La police a été informée hier matin seulement du fait suivant :
Au numéro 15 de la rue Saint-Roch habite le famille Dou, composée du père, puisatier, et de trois enfants : Berthe, l’aînée, âgée de 15 ans, qui s’occupe du ménage ; Henriette, âgée de 10 ans et Jean-Baptiste, âgé de 7 ans.
Mercredi à trois heures moins le quart, Berthe était sortie pour faire des commissions, et Henriette dans la maison, jouait avec son frère. A un moment donné, Henriette s’approcha du feu pour le rallumer et souffla sur le charbon. Une étincelle jaillit qui enflamma sa pélerine.
Effrayée, la fillette courut de chambre en chambre, saisissant la pélerine entre ses mains pour essayer d’éteindre les flammes ; mais ce fut en vain. Son jeune frère frappait aussi sur elle avec sa casquette, mais ses efforts ne réussirent pas davantage.
Alors, la malheureuse Henriette se roula par terre, en proie à des souffrances atroces. Le petit Jean-Baptiste s’empara d’un seau d’eau et en déversa le contenu sur sa sœur qui poussait des cris déchirants. Elle se releva, son frère la conduisit vivement à une bonne fontaine qui est à proximité.
Des voisins accoururent, prirent dans les bras la pauvre enfant et, le feu étant éteint, la rapportèrent chez elle évanouie.
M. Frachengue, pharmacien, allée Saint-Agne, fut prévenu. Il accourut en hâte et lui donna les premiers soins. Il voulut envoyer la fillette à l’hôpital, mais les membres de la famille présents s’y refusèrent, craignant de contrarier le père qui était absent.

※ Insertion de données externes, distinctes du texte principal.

(** * Address lookup widget: search, normalisation and ranking pipeline

    A shallow embedding of the two variants of the [AddressAutocomplete]
    React component:

    - [src/components/Autocomplete.js], the India variant, whose ranking is
      biased towards candidates whose city contains the query;
    - [unnamed/part_000], the worldwide variant, whose ranking is by
      importance alone.

    The file has four layers: the JavaScript built-ins the component calls
    ([JS]), the address normaliser and the ranker ([Normalizer], [Ranker]),
    the debouncer ([Debounce]) and the component itself as a transition
    system over its React state, its timers and its outstanding requests
    ([Widget]). *)

From Stdlib Require Import List String Ascii Bool Arith ZArith QArith Lia.
From Stdlib Require Import Permutation Sorted.
Import ListNotations.

Close Scope Q_scope.
Open Scope string_scope.
Open Scope list_scope.
Open Scope nat_scope.

(** ** JavaScript built-ins *)

Module JS.

(** *** Numbers

    A JavaScript number is [NaN], an infinity or a finite value. Finite
    values are kept as exact rationals: the component only compares numbers
    and subtracts them to take the sign of the difference, and on binary64
    the difference of two finite numbers has the sign of the exact
    difference. *)
Inductive number : Type :=
| NaN
| Infinity (negative : bool)
| Finite (q : Q).

Definition zero : number := Finite (0 # 1).

(** [x - y] *)
Definition sub (x y : number) : number :=
  match x, y with
  | NaN, _ | _, NaN => NaN
  | Infinity s, Infinity s' => if Bool.eqb s s' then NaN else Infinity s
  | Infinity s, Finite _ => Infinity s
  | Finite _, Infinity s => Infinity (negb s)
  | Finite a, Finite b => Finite (Qminus a b)
  end.

(** [x < 0] *)
Definition lt0 (x : number) : bool :=
  match x with
  | NaN => false
  | Infinity s => s
  | Finite q => (Qnum q <? 0)%Z
  end.

(** [Number.isFinite(x)] *)
Definition isFinite (x : number) : bool :=
  match x with
  | Finite _ => true
  | _ => false
  end.

(** ToBoolean on a number: [NaN] and zero are falsy. *)
Definition truthy_number (x : number) : bool :=
  match x with
  | NaN => false
  | Infinity _ => true
  | Finite q => negb (Qnum q =? 0)%Z
  end.

(** [x || d] for numbers. *)
Definition or_number (x d : number) : number :=
  if truthy_number x then x else d.

(** *** Strings

    Strings are sequences of one-byte code units; [toLowerCase] acts on the
    ASCII letters and white space is the ASCII white space plus the
    no-break space. *)

Definition is_whitespace (c : ascii) : bool :=
  let n := nat_of_ascii c in
  ((9 <=? n) && (n <=? 13)) || (n =? 32) || (n =? 160).

Definition is_digit (c : ascii) : bool :=
  let n := nat_of_ascii c in (48 <=? n) && (n <=? 57).

Definition digit_value (c : ascii) : Z := Z.of_nat (nat_of_ascii c - 48).

Fixpoint trimStart (s : string) : string :=
  match s with
  | String c s' => if is_whitespace c then trimStart s' else s
  | EmptyString => EmptyString
  end.

Fixpoint drop_whitespace (l : list ascii) : list ascii :=
  match l with
  | c :: l' => if is_whitespace c then drop_whitespace l' else l
  | [] => []
  end.

Definition trimEnd (s : string) : string :=
  string_of_list_ascii (rev (drop_whitespace (rev (list_ascii_of_string s)))).

(** [s.trim()] *)
Definition trim (s : string) : string := trimEnd (trimStart s).

Definition lower_char (c : ascii) : ascii :=
  let n := nat_of_ascii c in
  if (65 <=? n) && (n <=? 90) then ascii_of_nat (n + 32) else c.

(** [s.toLowerCase()] *)
Fixpoint toLowerCase (s : string) : string :=
  match s with
  | String c s' => String (lower_char c) (toLowerCase s')
  | EmptyString => EmptyString
  end.

(** [s.includes(sub)] *)
Fixpoint includes (s sub : string) : bool :=
  String.prefix sub s ||
  match s with
  | String _ s' => includes s' sub
  | EmptyString => false
  end.

(** ToBoolean on a string. *)
Definition truthy_string (s : string) : bool :=
  match s with
  | EmptyString => false
  | String _ _ => true
  end.

(** ToBoolean on an optional string property: [undefined] and the empty
    string are falsy. *)
Definition truthy (v : option string) : bool :=
  match v with
  | Some s => truthy_string s
  | None => false
  end.

(** [a || b] on optional string properties. *)
Definition or_else (a b : option string) : option string :=
  if truthy a then a else b.

(** [a || d] where [d] is a string literal. *)
Definition or_string (a : option string) (d : string) : string :=
  match a with
  | Some s => if truthy_string s then s else d
  | None => d
  end.

(** [a !== b] on optional string properties. *)
Definition strict_neq (a b : option string) : bool :=
  match a, b with
  | Some x, Some y => negb (String.eqb x y)
  | None, None => false
  | _, _ => true
  end.

(** [parts.join(sep)] *)
Definition join (sep : string) (parts : list string) : string :=
  String.concat sep parts.

(** *** parseFloat

    The longest prefix of the trimmed string that is a StrDecimalLiteral:
    an optional sign, then [Infinity], or digits with an optional fraction
    and an optional exponent. No such prefix gives [NaN]. A value at or
    beyond the binary64 overflow threshold is an infinity. *)

Fixpoint read_digits (acc : Z) (count : nat) (s : string) : Z * nat * string :=
  match s with
  | String c s' =>
      if is_digit c then read_digits (10 * acc + digit_value c)%Z (S count) s'
      else (acc, count, s)
  | EmptyString => (acc, count, s)
  end.

Definition read_sign (s : string) : bool * string :=
  match s with
  | String "-" s' => (true, s')
  | String "+" s' => (false, s')
  | _ => (false, s)
  end.

(** The exponent part [e[+-]digits], when there is one. *)
Definition read_exponent (s : string) : Z :=
  match s with
  | String c s' =>
      if Ascii.eqb c "e" || Ascii.eqb c "E" then
        let '(neg, s'') := read_sign s' in
        let '(e, count, _) := read_digits 0 0 s'' in
        match count with
        | O => 0%Z
        | S _ => if neg then (- e)%Z else e
        end
      else 0%Z
  | EmptyString => 0%Z
  end.

(** [mantissa * 10 ^ exponent] *)
Definition decimal (mantissa exponent : Z) : Q :=
  if (0 <=? exponent)%Z then Qmake (mantissa * 10 ^ exponent) 1
  else Qmake mantissa (Z.to_pos (10 ^ (- exponent))).

(** Magnitudes from [2^1024 - 2^970] on round to an infinity. *)
Definition overflow_threshold : Q := Qmake (2 ^ 1024 - 2 ^ 970) 1.

Definition round_number (negative : bool) (magnitude : Q) : number :=
  if Qle_bool overflow_threshold magnitude then Infinity negative
  else Finite (if negative then Qopp magnitude else magnitude).

Definition parseFloat (s : string) : number :=
  let '(neg, body) := read_sign (trimStart s) in
  if String.prefix "Infinity" body then Infinity neg
  else
    let '(int_part, int_count, rest) := read_digits 0 0 body in
    let '(mantissa, frac_count, rest') :=
      match rest with
      | String "." after => read_digits int_part 0 after
      | _ => (int_part, O, rest)
      end in
    match int_count + frac_count with
    | O => NaN
    | S _ =>
        round_number neg
          (decimal mantissa (read_exponent rest' - Z.of_nat frac_count))
    end.

(** *** Array.prototype.sort

    ECMAScript asks for a stable sort and fixes the result only when the
    comparison function is consistent; otherwise the order is left to the
    engine. The model is that of V8 (Chrome, Node.js), which sorts every
    array shorter than 64 elements as one run; the component asks the
    provider for ten candidates at most. [countAndMakeRun] takes the longest
    prefix that is non-descending or strictly descending (reversing it in
    the second case), and [binaryInsertionSort] inserts the remaining
    elements one by one at the position found by binary search. The
    comparison function is always called with the later element first. A
    comparison result of [NaN] is read as [+0], so only the test
    [order < 0] matters. With a consistent comparison function the result is
    the stable sorted order that every engine gives. *)

Section Sort.
Context {A : Type}.
Variable comparefn : A -> A -> number.

(** [order < 0] for [order = comparefn x y] *)
Definition precedes (x y : A) : bool := lt0 (comparefn x y).

(** The loop of CountAndMakeRun: the run goes on while the order of the
    current element against the previous one agrees with the direction. *)
Fixpoint extend_run (isDescending : bool) (previousElement : A)
    (rest : list A) : list A * list A :=
  match rest with
  | [] => ([], [])
  | currentElement :: rest' =>
      if Bool.eqb (precedes currentElement previousElement) isDescending
      then
        let '(run, remaining) := extend_run isDescending currentElement rest' in
        (currentElement :: run, remaining)
      else ([], rest)
  end.

Definition countAndMakeRun (workArray : list A) : list A * list A :=
  match workArray with
  | elementHigh :: elementLow :: rest =>
      let isDescending := precedes elementLow elementHigh in
      let '(run, remaining) := extend_run isDescending elementLow rest in
      let whole := elementHigh :: elementLow :: run in
      (if isDescending then rev whole else whole, remaining)
  | _ => (workArray, [])
  end.

(** The binary search of BinaryInsertionSort for [pivot] in
    [workArray[left..right)]. The interval shrinks at every step, so
    [right - left] steps are always enough. *)
Fixpoint find_insertion_point (steps : nat) (pivot : A) (workArray : list A)
    (left right : nat) : nat :=
  match steps with
  | O => left
  | S steps' =>
      if left <? right then
        let mid := left + Nat.div2 (right - left) in
        if precedes pivot (nth mid workArray pivot)
        then find_insertion_point steps' pivot workArray left mid
        else find_insertion_point steps' pivot workArray (mid + 1) right
      else left
  end.

(** Shifting [workArray[left..)] up by one and storing [pivot] at [left]. *)
Definition insert_at (left : nat) (pivot : A) (workArray : list A) : list A :=
  firstn left workArray ++ pivot :: skipn left workArray.

Definition insert_pivot (sorted : list A) (pivot : A) : list A :=
  let start := List.length sorted in
  insert_at (find_insertion_point start pivot sorted 0 start) pivot sorted.

Definition binaryInsertionSort (run remaining : list A) : list A :=
  fold_left insert_pivot remaining run.

(** [array.sort(comparefn)] *)
Definition sort (array : list A) : list A :=
  let '(run, remaining) := countAndMakeRun array in
  binaryInsertionSort run remaining.

(** [a] may stand before [b]: [b] does not have to come first. *)
Definition in_order (a b : A) : Prop := precedes b a = false.

(** [b] has to come before [a]. *)
Definition out_of_order (a b : A) : Prop := precedes b a = true.

Definition ordered (l : list A) : Prop := StronglySorted in_order l.

End Sort.

End JS.

(** ** The address normaliser *)

(** The two variants of the component. *)
Inductive variant : Type :=
| India      (* src/components/Autocomplete.js *)
| Worldwide. (* unnamed/part_000 *)

Module Normalizer.
Import JS.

Le visage de l’infortunée était méconnaissable. Les cheveux étaient complètement dévorés et des brûlures se voyaient aussi sur diverses parties du corps. La victime de cet affreux accident est morte jeudi matin, à sept heures et demie, après une agonie épouventable, qui arrachait des larmes à tous ceux qui en étaient témoins.
Détail navrant : l’an dernier, la mère de la petite Henriette, qui travaillait avec son mari à creuser un puit, fut surprise par un éboulement et tuée ; M. Dou fut sérieusement blessé.
Les obsèques d’Henriette ont eu lieu vendredi, à deux heures et demie, au milieu d’une affluence considérable. Toutes les élèves de l’école laïque de Saint-Agne ont accompagné jusqu’au cimetière de Terre-Cabade leur malheureuse compagne.
Ce fait a été porté à la connaissance de la police vendredi soir par des voisins qui en ont saisi M. Coutenceau, secrétaire du commissariat central.
M. Davasse, commissaire de police du 6° arrondissement, prévenu, à ouvert une enquète, qui a confirmé ce que nous venons de raconter.